La missione che Mario Monti si è autoassegnato, stando al tenore delle sue prime dichiarazioni, è quella di combattere tutti i privilegi nel nome della crescita economica e dell’equità sociale.
Una missione che, francamente, nessuno gli aveva chiesto e, soprattutto, nessuno può realmente gradire di attribuire a un Governo prima ancora di capire quale sarà la sua composizione.

Prendiamo, ad esempio, le libere professioni e gli Ordini professionali.
Nell’ultimo periodo sono stati oggetto di ripetuti interventi, ma è più che probabile che altri potrebbero riguardarli, non fosse altro perché li si cita di continuo.
Il prossimo Governo annovererà tra i suoi componenti qualche tecnico proveniente da questo blocco sociale, scelto ovviamente tra quelli meno inclini a sterili difese corporative?
Se la risposta si rivelerà negativa e ciò nonostante nell’agenda delle priorità si ponessero proprio ulteriori riforme in questo ambito, sarà difficile che gli oltre due milioni di liberi professionisti possano sentirsi partecipi di un processo di rinnovamento del Paese, invece che l’anello debole su cui, per comodità e pregiudizio, ci si scaglia prima e più duramente che altrove.

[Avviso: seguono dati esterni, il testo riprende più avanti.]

Lemma occupy_pods_lookup released n pods o res k :
  NoDup (PodUID <$> pods) -> (forall pod, pod ∈ pods -> KeyUID k = PodUID pod -> holders_on o res !! k = None) ->
  holders_on (foldl (occupy_pod released n) o pods) res !! k =
    match list_find (fun pod => PodUID pod = KeyUID k) pods with
    | Some (_, pod) =>
        if bool_decide (KeyContainer k ∈ pod_holders n pod)
        then slice_of (claimed released n pod (KeyContainer k)) res else None
    | None => holders_on o res !! k
    end.
Proof.
  revert o. induction pods as [|pod pods IH]; intros o Hn Ho; cbn [foldl list_find]; [done|].
  apply NoDup_cons in Hn as [Hp Hn]. destruct (sorted_holders n pod) as [Hs1 Hs2].
  assert (forall r, holders_on (occupy_pod released n o pod) res !! r = _) as Hone
    by (intros r; apply (occupy_claims_lookup released n pod _ o res r Hs1)).
  rewrite IH; [|done|].
  - rewrite Hone. destruct (decide (PodUID pod = KeyUID k)) as [Hu|Hu].
    + destruct (list_find _ pods) as [[i q]|] eqn:Hf.
      { exfalso. apply list_find_Some in Hf as (Hq & Hqu & _). apply Hp. rewrite Hu, <- Hqu.
        apply list_elem_of_fmap. eauto using list_elem_of_lookup_2. }
      rewrite (Ho pod) by (done || left). unfold slice_of.
      erewrite bool_decide_ext; [reflexivity|]. rewrite Hs2. naive_solver.
    + rewrite bool_decide_false by naive_solver. by destruct (list_find _ pods) as [[i q]|].
  - intros q Hq Hk. rewrite Hone, bool_decide_false.
    + apply (Ho q); [by right|done].
    + intros [Hu _]. apply Hp. rewrite <- Hu, Hk. by apply list_elem_of_fmap_2.
Qed.

(** The occupancy of an accelerator holds, for each container of a listed Pod,
    exactly what its claim holds there as a slice. *)
Lemma slicedOccupancy_lookup released n pods res pod k :
  NoDup (PodUID <$> pods) -> pod ∈ pods -> KeyUID k = PodUID pod ->
  holders_on (slicedOccupancy released n pods) res !! k =
    if bool_decide (KeyContainer k ∈ pod_holders n pod)
    then slice_of (claimed released n pod (KeyContainer k)) res else None.
Proof.
  intros Hn Hp Hu. unfold slicedOccupancy. rewrite occupy_pods_lookup by done.
  destruct (list_find _ pods) as [[i q]|] eqn:Hf.
  - apply list_find_Some in Hf as (Hq & Hqu & _).
    assert (q = pod) as ->; [|done]. apply list_elem_of_lookup_1 in Hp as [j Hj].
    assert (i = j) as ->; [|congruence].
    apply (NoDup_lookup (PodUID <$> pods) i j (KeyUID k) Hn); rewrite list_lookup_fmap;
      [by rewrite Hq; cbn; rewrite Hqu|by rewrite Hj; cbn; rewrite Hu].
  - apply list_find_None in Hf. rewrite list.Forall_forall in Hf. exfalso. by apply (Hf pod).
Qed.

Lemma slicedOccupancy_unlisted released n pods res k :
  NoDup (PodUID <$> pods) -> (forall pod, pod ∈ pods -> PodUID pod <> KeyUID k) ->
  holders_on (slicedOccupancy released n pods) res !! k = None.
Proof.
  intros Hn Hp. unfold slicedOccupancy. rewrite occupy_pods_lookup by done.
  destruct (list_find _ pods) as [[i q]|] eqn:Hf; [|done].
  apply list_find_Some in Hf as (Hq & Hqu & _). exfalso.
  by apply (Hp q); [eapply list_elem_of_lookup_2|].
Qed.

(** ** The sums of the gate *)

(** Holders whose units a whole accelerator bounds, few enough that the [int32]
    sums of [heldExcept] cannot wrap: 1342 whole accelerators are the most that
    fit. *)
Definition bounded_holders (m : gmap ReservationKey Z) : Prop :=
  (forall k u, m !! k = Some u -> 0 <= u <= ResourceMaxUnits) /\ (size m <= 1342)%nat.

Definition except_sum (self : ReservationKey) (l : list (ReservationKey * Z)) : Z :=
  foldr (fun kv n => (if bool_decide (kv.1 = self) then 0 else kv.2) + n) 0 l.
Definition except_count (self : ReservationKey) (l : list (ReservationKey * Z)) : Z :=
  foldr (fun kv n => (if bool_decide (kv.1 = self) then 0 else 1) + n) 0 l.

Lemma except_fold self l units slices :
  Forall (fun kv => kv.1 <> self -> 0 <= kv.2) l -> 0 <= units -> 0 <= slices ->
  units + except_sum self l < 2 ^ 31 -> slices + except_count self l < 2 ^ 31 ->
  foldl (except_step self) (units, slices) l = (units + except_sum self l, slices + except_count self l).
Proof.
  revert units slices. induction l as [|[k u] l IH]; intros units slices Hl Hu Hs Hbu Hbs; cbn in *; [f_equal; lia|].
  apply Forall_cons in Hl as [Hk Hl]. cbn in Hk.
  assert (0 <= except_sum self l /\ 0 <= except_count self l) as [? ?].
  { clear -Hl. induction l as [|[j y] l IH]; cbn; [lia|]. apply Forall_cons in Hl as [Hy Hl]. cbn in Hy.
    destruct (IH Hl). unfold except_sum, except_count in *. case_bool_decide; [lia|]. specialize (Hy ltac:(done)). lia. }
  unfold except_sum, except_count in *. case_bool_decide.
  - rewrite IH by (done || lia). f_equal; lia.
  - specialize (Hk ltac:(done)). rewrite !i32_small by (unfold is_i32; lia). rewrite IH by (done || lia). f_equal; lia.
Qed.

A questo, che è un esempio, potremmo aggiungerne altri altrettanto evocativi.
Un Governo tecnico che, pur proponendosi di toccare tutti i privilegi, partisse con una composizione che non tenesse conto delle eccellenze tecniche reperibili in tutti i diversi settori della società civile, sarebbe destinato a suscitare diffidenze più che a mietere successi.
Uno squilibrio nella composizione a favore di tecnici di primo piano della Pubblica Amministrazione e delle varie Authority pubbliche, come ad esempio l’Antitrust o la Banca d’Italia, solo per citarne alcuni, potrebbe essere accettabile se la missione di quel Governo tecnico fosse l’ordinaria amministrazione in vista delle future elezioni.

Se però si parla di riforme a tutto campo, le cose cambiano e gli equilibri, sociali prima ancora che partitici, tornano a essere garanzia fondamentale di un pari equilibrio nell’azione riformatrice del Governo.

Le riforme vanno fatte guardando al Paese nella sua interezza

Le riforme vanno fatte a favore del Paese nella sua interezza, coinvolgendo e responsabilizzando le eccellenze tecniche e politiche che in questi anni, nei diversi settori, hanno saputo connotarsi per una visione più ampia della mera difesa a oltranza del proprio orticello; non invece contro parti del Paese, lasciando che alcuni blocchi sociali più forti spadroneggino su altri e affidando magari riforme di interi comparti economici a soggetti che non ne hanno una conoscenza diretta, quando non sono addirittura in aperta antitesi rispetto ad essi.

È proprio da queste scelte sulla composizione dell’Esecutivo che si potrà capire quello che oggi è oggettivamente ancora non del tutto chiaro, ossia se lo scenario che si profila all’orizzonte è quello di un Governo tecnico espressione della società civile e genuinamente riformista, oppure espressione di poche cerchie di illuminati e meramente dirigista.

Le premesse inducono a qualche legittimo timore, ma sarà un piacere vederle smentite dai fatti, quando avremo conferma che questo Governo non sarà una mera sommatoria di docenti liberisti che, forse, potrebbero cominciare proprio dal mondo dell’università cui appartengono a dare maggiore spazio a logiche meritocratiche e a sconfiggere il familismo; di alti dirigenti della Pubblica Amministrazione decisi a spiegarci le virtù del libero mercato, senza averci mai operato una volta nella vita; di politici ultrasettantenni pronti a sacrificarsi come “padri della patria”, ma per nulla disposti a sacrificare quelle pensioni di svariate centinaia di migliaia di euro per colpa delle quali è tuttora incerto il futuro dei “figli della patria”.
Perché, se così fosse, persa per persa, meglio allora una nuova opportunità per il popolo sovrano.